Residents have expressed serious Safety and Quality of Life concerns related to the lack of some basic but important infrastructure on this critical arterial which includes:

  • Lack of street lighting – this safety concern is pronounced during dark winter months and during rain or snow when it is difficult to see the road
  • Lack of sidewalks and multi-use trails for pedestrians/cyclists – parents with young schoolchildren walk the gravel shoulders to get to the bus stop on the gravel shoulder
  • The need to expand Banwell Road from two (2) lanes to four (4) lanes to handle the increasing traffic flow

This dark corridor is also home to a Nursing Home, a Children’s Day Care, numerous businesses and of course a bus stop – which accentuate the safety and accessibility concern.

Safety is one concern – but the lack of pedestrian/cycling infrastructure also prevents the use of active transportation on this key North-South corridor that could connect residents to nearby parks & recreation (e.g. Elizabeth Kishkon Park; Wildwood Park; Blue Heron Lake; Ganatchio Trail; McHugh Park; WFCU), retail (e.g. Metro grocery; Shoppers Drug Mart plaza etc.); places of worship (Banwell Community Church); schools (St. Joseph’s High School; LA Desmarais and Parkview Elementary) and health care providers (Heron Terrace; Banwell Gardens; Village of Aspen Lake).

With regards to public transit – the Banwell Road Environmental Study Report (2014) states:

“Appropriate pedestrian amenities are required on the east side of Banwell Road between Wildwood and Tecumseh Road to access the service, and on the west side owing to the amount of employment generated in this area”
It makes sense to combine the engineering design scheduled for RFP for the Banwell/Mulberry roundabout and plan the two critical projects together on this corridor.

As well – the $70,000 for the installation of street lighting would immediately address one of the major present safety concerns – the total lack of street lighting – while the design engineering moves forward.


Washroom at Elizabeth Kishkon Park:

Elizabeth Kishkon Park is a high traffic park with families and residents utilizing the newly constructed playground, the basketball courts, trails and open sports fields.  A washroom will service immediate users of Elizabeth Kishkon Park and also nearby users of the trails around Blue Heron Lake as well as Ganatchio Trail.  In short, this washroom is strategically located.

Forest Glade Tennis Courts Refurbishment:

Tennis Court

The Lou Veres Tennis Courts in Forest Glade are seriously deficient.  Tall grass grows out of long cracks throughout the courts representing a significant safety risk and reducing the quality of life that healthy courts could provide residents.  Furthermore – the entrances to the courts are too narrow to allow access for residents with disabilities.

The aim of this project is to resurface and refurbish six (6) of the nine (9) tennis courts, to restore recreational amenities, improve quality of life and to make the courts more accessible.




Median Improvement – Greenpark Boulevard


Our aim is to replicate the successful rehabilitation of the Banwell Road median for Greenpark Boulevard, which is a major gateway into the East Riverside community.

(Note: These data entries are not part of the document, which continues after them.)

(** Lines 258 to 264; an exception that nothing catches ends the process
    with status 1. *)
Definition compile (args : Args) (image_files : list Path) : Exit :=
  match create_pdf image_open st_size jpeg_encode pdf_save pdf_stat image_files
          (arg_output_pdf args) (arg_max_dimension args) (arg_quality args) with
  | Ok run => mkExit 0 (Some run)
  | Raise _ => mkExit 1 None
  end.

(** [main] from line 227 on: [args] is the namespace [parse_args] has
    returned. [fs] holds the files of the output directory when the process
    starts; the result is [None] when the fuel of the download loop runs
    out. *)
Definition main (fuel : nat) (args : Args) (fs : gmap string (list Byte.byte))
    : option Exit :=
  match ImageDownloader_init (arg_output_dir args) with
  | Raise _ => Some (mkExit 1 None)
  | Ok _ =>
      if skip_download args then
        let image_files := get_existing_images (arg_output_dir args) fs in
        match image_files with
        | [] => Some (mkExit 1 None)
        | _ => Some (compile args image_files)
        end
      else
        match download_images BASE_URL PATTERN_format write_file (arg_output_dir args) 5
                responses fuel fs 1 (Some EXPECTED_COUNT) with
        | None => None
        | Some (Raise _) => Some (mkExit 1 None)
        | Some (Ok []) => Some (mkExit 1 None)
        | Some (Ok image_files) => Some (compile args image_files)
        end
  end.

End Main.

(** ** Sample runs *)

(** A server that answers 500, 404, 500, 404, ... *)
Definition alternating_500_404 (k : nat) : Response :=
  if Nat.even k then HttpResponse 500 [] else HttpResponse 404 [].

Definition always_500 (k : nat) : Response := HttpResponse 500 [].

(** A server that answers with the listed status codes, then 404 for ever. *)
Definition answers (l : list Z) (k : nat) : Response :=
  match l !! k with
  | Some c => HttpResponse c []
  | None => HttpResponse 404 []
  end.

(** The state in which the run from index 1 against the answers 200, 404,
    200, 404, 404 returns, with the threshold 2 and an empty directory. *)
Definition sample_final_state : RunState :=
  mkRunState
    [filename_of "downloaded_images" 1; filename_of "downloaded_images" 3]
    2 6
    (<["image_000003.jp2" := []]> (<["image_000001.jp2" := []]> ∅))
    [BASE_URL +:+ "ca000001.jp2"; BASE_URL +:+ "ca000002.jp2";
     BASE_URL +:+ "ca000003.jp2"; BASE_URL +:+ "ca000004.jp2";
     BASE_URL +:+ "ca000005.jp2"].

(** A directory that can be made, a PDF that can be saved, and its size. *)
Definition makes_dir (d : string) : Result unit := Ok tt.

Definition saves_pdf (output_path : string) (doc : Pdf) : Result unit := Ok tt.

Definition pdf_of_2048_bytes (output_path : string) : Result Z := Ok 2048.

(** A disk that refuses the PDF. *)
Definition refuses_pdf (output_path : string) (doc : Pdf) : Result unit :=
  Raise (OSError 2).

(** A disk that takes every write, and one that takes none. *)
Definition writes_succeed (p : Path) (content : list Byte.byte) : Result unit := Ok tt.

Definition writes_fail (p : Path) (content : list Byte.byte) : Result unit :=
  Raise (OSError 28).

(** An image library that reads no file, and an encoder of empty output. *)
Definition undecodable (p : Path) : Result Image := Raise DecodeError.

Definition no_size (p : Path) : Z := 0.

Definition empty_jpeg (img : Image) (quality : Z) : Result (list Byte.byte) := Ok [].

(** A decoded tile of the given size. *)
Definition sample_image (w h : Z) : Image :=
  mkImage "RGB" w h (FileData (mkPath "downloaded_images" "image_000001.jp2")).

(** An image library that reads every file but the second as a tile of 3000
    by 2000, file sizes of 1000 bytes, and an encoder of two bytes. *)
Definition sample_open (p : Path) : Result Image :=
  if String.eqb (name p) "image_000002.jp2" then Raise DecodeError
  else Ok (sample_image 3000 2000).

Definition sample_size (p : Path) : Z := 1000.

Definition sample_jpeg (img : Image) (quality : Z) : Result (list Byte.byte) :=
  Ok [Byte.x00; Byte.x01].

Definition sample_paths : list Path :=
  [mkPath "downloaded_images" "image_000001.jp2";
   mkPath "downloaded_images" "image_000002.jp2";
   mkPath "downloaded_images" "image_000003.jp2"].

(** The command line [--skip-download] with the defaults. *)
Definition skip_download_args : Args :=
  mkArgs true "downloaded_images" "library_of_congress_images.pdf" 2000 85.

(** * Properties *)

(** ** The counter as a function of the answers *)

Section CounterFacts.

Variable responses : nat -> Response.

Lemma counter_after_nonneg k : 0 <= counter_after responses k.
Proof.
  induction k as [|k IH]; simpl; [lia|].
  destruct (status_of (responses k)) as [c|]; [|exact IH].
  destruct c as [|c|c]; try exact IH.
  repeat (destruct c as [c|c|]; try exact IH; try lia).
Qed.

Lemma counter_after_S k :
  counter_after responses (S k) =
    if decide (status_of (responses k) = Some 200) then 0
    else if decide (status_of (responses k) = Some 404)
         then counter_after responses k + 1
         else counter_after responses k.
Proof.
  simpl. destruct (status_of (responses k)) as [c|].
  - destruct (decide (Some c = Some 200)) as [E|E].
    + injection E as ->. reflexivity.
    + destruct (decide (Some c = Some 404)) as [E'|E'].
      * injection E' as ->. reflexivity.
      * destruct c as [|c|c]; try reflexivity.
        repeat (destruct c as [c|c|]; try reflexivity; try congruence).
  - destruct (decide (None = Some 200)); [discriminate|].
    destruct (decide (None = Some 404)); [discriminate|reflexivity].
Qed.

Lemma counter_after_step k :
  counter_after responses (S k) <= counter_after responses k + 1.
Proof.
  rewrite counter_after_S. pose proof (counter_after_nonneg k).
  repeat case_decide; lia.
Qed.
Lemma ident_char_spec c :
  ident_char c = true ↔
  (97 <= c <= 122) ∨ (65 <= c <= 90) ∨ (48 <= c <= 57) ∨ c = 95 ∨ c = 36 ∨ c = 46.
Proof.
  unfold ident_char, is_lower, is_upper, is_digit. b2p.
  change (ch "_") with 95. change (ch "$") with 36. change (ch ".") with 46. lia.
Qed.

Lemma cls_mem_IDENT c : cls_mem IDENT c = ident_char c.
Proof.
  unfold cls_mem, IDENT, ident_char, is_lower, is_upper, is_digit. simpl.
  change (ch "a") with 97. change (ch "z") with 122. change (ch "A") with 65.
  change (ch "Z") with 90. change (ch "0") with 48. change (ch "9") with 57.
  rewrite orb_false_r. by rewrite !orb_assoc.
Qed.

Lemma to_upper_cases c :
  (97 <= c <= 122 ∧ to_upper c = c - 32) ∨ (¬ (97 <= c <= 122) ∧ to_upper c = c).
Proof.
  unfold to_upper, is_lower.
  destruct (N.leb_spec 97 c), (N.leb_spec c 122); simpl; lia.
Qed.

Lemma to_lower_cases c :
  (65 <= c <= 90 ∧ to_lower c = c + 32) ∨ (¬ (65 <= c <= 90) ∧ to_lower c = c).
Proof.
  unfold to_lower, is_upper.
  destruct (N.leb_spec 65 c), (N.leb_spec c 90); simpl; lia.
Qed.

Lemma cls_match_IDENT c : cls_match true IDENT c = ident_char c.
Proof.
  unfold cls_match. rewrite !cls_mem_IDENT.
  apply eq_true_iff_eq. rewrite !orb_true_iff, !ident_char_spec.
  destruct (to_upper_cases c) as [[? ->]|[? ->]],
           (to_lower_cases c) as [[? ->]|[? ->]]; lia.
Qed.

The condition of the median is poor, with about half the wells empty or containing dead trees, severe cracking of the pavement and excessive weed infiltration.  Simply – the median falls far short of City standards, does not reflect the pride-of-place of the residents of this neighbourhood, and erodes the reputation of the City.

The goal of the project is to bring this gateway median back to an acceptable standard.




Mill and Pave – Briarbank Drive & Mulberry Court:

Both streets are now deficient and a timely Mill & Pave will prolong their life cycle.



Sandpoint Beach – Shoreline Repair Environmental Assessment (EA)


The Environmental Assessment (EA) will provide a blueprint for shoreline improvements necessary to address safety & aesthetic concerns on the western side of Sandpoint Beach.

The EA is just one piece of the puzzle – but an important piece – for the eventual rehabilitation of Sandpoint Beach e.g. eastward shift and redesign of the park.

This project moves the ball forward in terms of risk mitigation, safety and the improvement of a high profile recreational amenity in the City that has a big impact on the Windsor brand.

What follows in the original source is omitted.